What’s unclear is whether Brian and Courtney Halye knowingly took carfentanil or if the drug hundreds of times more potent than heroin was laced into the cocaine also detected in their bodies.
It is known that dealers are increasingly putting fentanyl and carfentanil — both extraordinarily powerful opioids often used to boost the potency of street heroin — into other drugs, including cocaine, according to officials.
It’s a frightening prospect to street drug users, considering a few granules of carfentanil no larger than table salt can kill a person.
What is carfentanil?
Carfentanil is 100 times stronger than fentanyl and 10,000 times more powerful than morphine, according to the Drug Enforcement Administration (DEA).
Its primary legitimate purpose is a tranquilizer for large animals like rhinos and elephants.

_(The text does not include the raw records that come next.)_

(* ===== verification/Ide.v ===== *)
(** * The ATA driver: src/src/ide.rs

    The driver talks to the drive through I/O ports.  The ports are an interface;
    [AtaOk] states what the driver relies on: the PIO protocol of a drive that
    answers within [patience] polls and keeps what it was sent in a cache until a
    FLUSH CACHE is carried out.  The protocol says nothing about a command that is
    written while the drive is busy, which [write_sector_bytes] does unless the
    drive is done with the sector at once; [prompt] and [ignores_busy] are the two
    kinds of drives on which that is harmless for the contents.  For these the file
    shows that the driver meets the contract of the filesystem's block device. *)

From S2P Require Import Prelude Device.
#[local] Open Scope Z_scope.

(** ** Ports *)

Class Ports (C : Type) := {
  in8 : Z → proc C Z;
  out8 : Z → Z → proc C unit;
  in16 : Z → proc C Z;
  out16 : Z → Z → proc C unit;
}.

Definition DATA : Z := 0x1F0.
Definition SECTOR_COUNT : Z := 0x1F2.
Definition LBA_LOW : Z := 0x1F3.
Definition LBA_MID : Z := 0x1F4.
Definition LBA_HIGH : Z := 0x1F5.
Definition DEVICE : Z := 0x1F6.
Definition COMMAND : Z := 0x1F7.
Definition STATUS : Z := 0x1F7.

Section driver.
Context {C : Type} `{!Ports C} (patience : nat).

(** [while (self.status.read() & mask) != 0 {}]; the fuel bounds the polls. *)
Fixpoint wait_clear (fuel : nat) (mask : Z) : proc C unit :=
  match fuel with
  | O => λ _, Hang
  | S fuel => st ← in8 STATUS; if Z.land st mask =? 0 then mret tt else wait_clear fuel mask
  end.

Carfentanil has been linked to a significant number of overdose deaths nationwide, including fatalities in Montgomery County.
Last September, the DEA issued a nationwide warning about the health and safety risks of carfentanil that can also resemble powdered cocaine.
The Cuyahoga County Medical Examiner’s Office attributed 19 deaths in January to cocaine mixed with more powerful opioids.
"If someone is using cocaine, they might not be expecting it to be mixed with fentanyl," U.S. Attorney Carole Rendon told Cleveland.com.
Fentanyl and carfentanil also show up in counterfeit pills made to look like prescription pain medications and sedatives such as OxyContin and Xanax, according to the Drug Enforcement Administration.
“If you’re choosing to use drugs right now, you really are taking a gamble,” Hamilton County Coroner Dr. Lakshmi Sammarco told WCPO-TV earlier this month.
“We’ve seen a 30 percent increase in cocaine," Sammarco she told the Cincinnati station. "I know that that’s also been mixed with fentanyl and different fentanyl combinations.”
The region is also seeing a new drug called “gray death,” which resembles cement and also often contains heroin, fentanyl and carfentanil.
“Carfentanil is surfacing in more and more communities,” DEA Acting Administrator Chuck Rosenberg said in a warning late last year. “It is crazy dangerous.”
There have been unfounded or unconfirmed recent reports of fentanyl and carfentanil-laced marijuana showing up on the streets of northeast Ohio and Canada.